Remember that a vUTXO might be no matter you need it to be. It may be a Lightning channel, a multisig script for chilly storage, and many others. CTV does what the present type of Lightning doesn’t, it scales precise possession of Bitcoin, not simply the variety of transactions it might probably course of.
Reduce By The Shortcut
One of many different criticisms of CTV as “not scaling Bitcoin” is that by committing to future transactions you don’t escape the necessity to put them on-chain ultimately, and so subsequently CTV doesn’t really assist enhance scalability. I wish to name this “the OP_IF fallacy.” i.e. as soon as folks begin speaking about CTV they overlook OP_IF exists, and that scripts can even have a number of spending situations to select from.
Essentially the most highly effective issues about Taproot are the flexibility to assemble multisigs by simply including two public keys collectively and signal for them with a single combination signatures, and to solely selectively reveal a single “IF” department of a script that has a number of methods to be spent. Mixed with CTV, this presents a really highly effective approach to make use of vUTXO commitments. Reasonably than make a sequence of transactions utilizing purely CTV, they are often constructed with the CTV spending path buried inside a taproot tree. The tip of the chain of transactions are all the person vUTXOs every participant owns, locked to that person’s public key alone. As you go backwards in the direction of the foundation of the tree, every set of keys which can be under any node within the tree can merely be added collectively and used because the Schnorr multisig key that the CTV spend path is buried underneath.

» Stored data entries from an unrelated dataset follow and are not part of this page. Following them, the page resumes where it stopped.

Lemma ledger_ok_record a out r amount d P D U :
  ledger_ok (mkLedgerState a out) P D U → ev_ok (EvHandleRecord r amount d) →
  ledger_ok (mkLedgerState (handle_record r amount d a) out) P
    (D + ev_download (EvHandleRecord r amount d)) (U + ev_upload (EvHandleRecord r amount d)).
Proof.
  intros Hok (_&Hd&Hu). pose proof (lo_out _ _ _ _ Hok) as Ho.
  destruct d; (eapply ledger_ok_on_cell; [exact Hok|lia..|exact Ho|done|]);
    intros s Hs [Hb Hres Hsh Hgh Htot Hpay Hdis Hrecv Hprov];
    split; simpl in *; unfold Au.saturating_neg; try done; mlia.
Qed.

Lemma ledger_ok_remove a out peer P D U :
  ledger_ok (mkLedgerState a out) P D U → ledger_ok (mkLedgerState (remove_peer a peer) out) P D U.
Proof.
  intros [Hp Hi Ho Hc]. split; simpl in *; [..|exact Ho|exact Hc].
  - intros p r [_ ?]%lookup_delete_Some. eauto.
  - intros p q r [_ ?]%lookup_delete_Some [_ ?]%lookup_delete_Some. eauto.
Qed.

Lemma acc_config_get_or_create a peer : acc_config (get_or_create_peer a peer).2 = acc_config a.
Proof. unfold get_or_create_peer. by destruct (acc_peers a !! peer). Qed.

Lemma acc_config_step s e : acc_config (lg_acc (ledger_step s e)) = acc_config (lg_acc s).
Proof.
  destruct e as [peer|r x d|peer p|peer p|id|id|id|peer]; simpl; try done.
  - apply acc_config_get_or_create.
  - by destruct d.
  - unfold prepare_receive. destruct (admits _); [|done].
    pose proof (acc_config_get_or_create (lg_acc s) peer). by destruct (get_or_create_peer _ _).
  - unfold prepare_provide. pose proof (acc_config_get_or_create (lg_acc s) peer).
    destruct (get_or_create_peer _ _). by case_decide.
  - unfold consume. by destruct (lg_out s !! id).
  - unfold consume. destruct (lg_out s !! id); [|done]. simpl. unfold reservation_drop. by case_match.
  - case_decide; [|done]. unfold consume. destruct (lg_out s !! id); [|done]. simpl.
    unfold reservation_forfeit, reservation_drop. by case_match.
Qed.

Lemma ledger_ok_step s e P D U :
  ledger_ok s P D U → 0 <= P → 0 <= D → 0 <= U → config_ok (acc_config (lg_acc s)) →
  ev_ok e → P + ev_price e <= i64_max →
  ledger_ok (ledger_step s e) (P + ev_price e) (D + ev_download e) (U + ev_upload e).
Proof.
  destruct s as [a out]. intros Hok HP HD HU Hcfg He Hmax.
  destruct e as [peer|r x d|peer p|peer p|id|id|id|peer]; simpl in *;
    rewrite ?Z.add_0_r in *.
  - pose proof (get_or_create_spec a out P D U peer Hok HP HD HU Hcfg) as Hget.
    destruct (get_or_create_peer a peer). apply Hget.
  - by apply ledger_ok_record.
  - apply ledger_ok_prepare_receive; try done. apply He.
  - apply ledger_ok_prepare_provide; try done. apply He.
  - by apply ledger_ok_apply.
  - by apply ledger_ok_drop.
  - case_decide; [by apply ledger_ok_forfeit|done].
  - by apply ledger_ok_remove.
Qed.

Lemma ledger_ok_run l : ∀ s P D U,
  ledger_ok s P D U → 0 <= P → 0 <= D → 0 <= U → config_ok (acc_config (lg_acc s)) →
  Forall ev_ok l → P + sumZ ev_price l <= i64_max →
  ledger_ok (run ledger_step s l)
    (P + sumZ ev_price l) (D + sumZ ev_download l) (U + sumZ ev_upload l) ∧
  acc_config (lg_acc (run ledger_step s l)) = acc_config (lg_acc s).
Proof.
  induction l as [|e l IH]; intros s P D U Hok HP HD HU Hcfg Hl Hmax; simpl in *.
  { by rewrite !Z.add_0_r. }
  inv Hl. assert (0 <= sumZ ev_price l).
  { apply sumZ_nonneg. eapply Forall_impl; [done|]. intros ? [? _]. lia. }
  destruct H1 as (He1&He2&He3).
  destruct (IH (ledger_step s e) (P + ev_price e) (D + ev_download e) (U + ev_upload e)) as [Hrun Hc];
    rewrite ?acc_config_step in *; try done; try lia.
  { apply ledger_ok_step; try done. lia. }
  by rewrite !Z.add_assoc.
Qed.

Lemma ledger_ok_init c : config_ok c → ledger_ok (ledger_init c) 0 0 0.
Proof. intros. by split. Qed.

(** Every trace from a fresh ledger lands in the invariant. *)
Lemma ledger_trace_ok c l :
  config_ok c → Forall ev_ok l → sumZ ev_price l <= i64_max →
  ledger_ok (run ledger_step (ledger_init c) l)
    (sumZ ev_price l) (sumZ ev_download l) (sumZ ev_upload l) ∧
  acc_config (lg_acc (run ledger_step (ledger_init c) l)) = c.
Proof.
  intros Hc Hl Hmax. pose proof (ledger_ok_run l (ledger_init c) 0 0 0) as H.
  rewrite !Z.add_0_l in H. by apply H.
Qed.

(** ** Properties of the ledger *)

(** C5: reservations never leak and never go missing.  After any sequence of
    public operations (prepares that succeed or are refused, applies, drops,
    forfeits, handle records, removals of peers whose reservations are still
    held), each cell's reserved counter is exactly the sum of the prices of
    the receive reservations still held on it, and its shadow counter that of
    the provide reservations; with nothing held both are zero. *)
Theorem reservations_exact c l r s :
  config_ok c → Forall ev_ok l → sumZ ev_price l <= i64_max →
  let st := run ledger_step (ledger_init c) l in
  acc_cells (lg_acc st) !! r = Some s →
  ps_reserved s = map_sumZ (held Receive r) (lg_out st) ∧
  ps_shadow s = map_sumZ (held Provide r) (lg_out st) ∧
  (lg_out st = ∅ → ps_reserved s = 0 ∧ ps_shadow s = 0).
Proof.
  intros Hc Hl Hmax st Hs. destruct (ledger_trace_ok c l Hc Hl Hmax) as [Hok _].
  destruct (lo_cells _ _ _ _ Hok _ _ Hs) as [_ HR HS _ _ _ _ _ _]. fold st in HR, HS.
  split_and!; [done..|]. intros Hout. by rewrite HR, HS, Hout, !map_sumZ_empty.
Qed.


(** The provide gate bounds the peer's credit.  After any sequence of
    public operations, what the peer owes, plus what is reserved to be served
    to it, plus the ghost debt of deliveries it refused, stays within the
    payment threshold plus what was recorded as a plain upload; so ghost debt
    alone can exhaust the headroom and starve a repeat refuser. *)
Theorem provide_exposure_bounded c l r s :
  config_ok c → Forall ev_ok l → sumZ ev_price l <= i64_max →
  acc_cells (lg_acc (run ledger_step (ledger_init c) l)) !! r = Some s →
  ps_balance s + ps_shadow s + ps_ghost s <= cfg_payment_threshold c + sumZ ev_upload l.
Proof.
  intros Hc Hl Hmax Hs. destruct (ledger_trace_ok c l Hc Hl Hmax) as [Hok Hcfg].
  pose proof (co_provide _ _ _ _ _ _ _ (lo_cells _ _ _ _ Hok _ _ Hs)). by rewrite Hcfg in *.
Qed.

(** A trace used by the witnesses: a receive is applied, a provide forfeited,
    a receive is still held when its peer is removed and re-created. *)
Definition sample_trace : list LedgerEvent :=
  [EvPrepareReceive 7 1000; EvApply 0; EvPrepareProvide 7 300; EvForfeit 0;
   EvPrepareReceive 7 500; EvRemovePeer 7; EvPrepareReceive 7 40;
   EvHandleRecord 0 200 Upload].

Lemma default_config_ok : config_ok default_bandwidth_config.
Proof. vm_compute. split; split; congruence. Qed.

Lemma sample_trace_ok : Forall ev_ok sample_trace.
Proof. repeat constructor; vm_compute; congruence. Qed.

Lemma reservations_exact_witness :
  ps_reserved (mkPeerState (-800) 500 0 300 13500000 16875000) = 500.
Proof.
  destruct (reservations_exact default_bandwidth_config sample_trace 0
              (mkPeerState (-800) 500 0 300 13500000 16875000)) as [H _].
  - apply default_config_ok.
  - apply sample_trace_ok.
  - vm_compute. congruence.
  - vm_compute. reflexivity.
  - rewrite H. vm_compute. reflexivity.
Defined.


Lemma provide_exposure_bounded_witness :
  -800 + 0 + 300 <= cfg_payment_threshold default_bandwidth_config + sumZ ev_upload sample_trace.
Proof.
  apply (provide_exposure_bounded default_bandwidth_config sample_trace 0
           (mkPeerState (-800) 500 0 300 13500000 16875000)).
  - apply default_config_ok.
  - apply sample_trace_ok.
  - vm_compute. congruence.
  - vm_compute. reflexivity.
Defined.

Because of this at any level within the chain of transactions unfurling on-chain to really flip the vUTXOs into actual UTXOs the place you may get each participant in an intermediate UTXO to coordinate with one another, everybody can merely cooperatively signal a transaction transferring their cash the place they wish to go in a extra environment friendly method than merely letting the pre-defined transaction circulation unfurl all the best way to morph their vUTXOs into actual ones. This permits small sub teams to flee needing to really unfurl the complete set of transactions pre-committed to on-chain, with out introducing any trusted events to depend on or weakening the safety of every person’s declare to their very own vUTXOs.
These two easy realities provide a large achieve in scalability for Bitcoin with out compromising on particular person sovereignty or safety in doing so, and all we want to be able to notice them is CTV.
Acknowledgements: I want to thank everybody who participates on the Chicago Bitdevs for serving to me formulate these observations in a concise method by dialogue.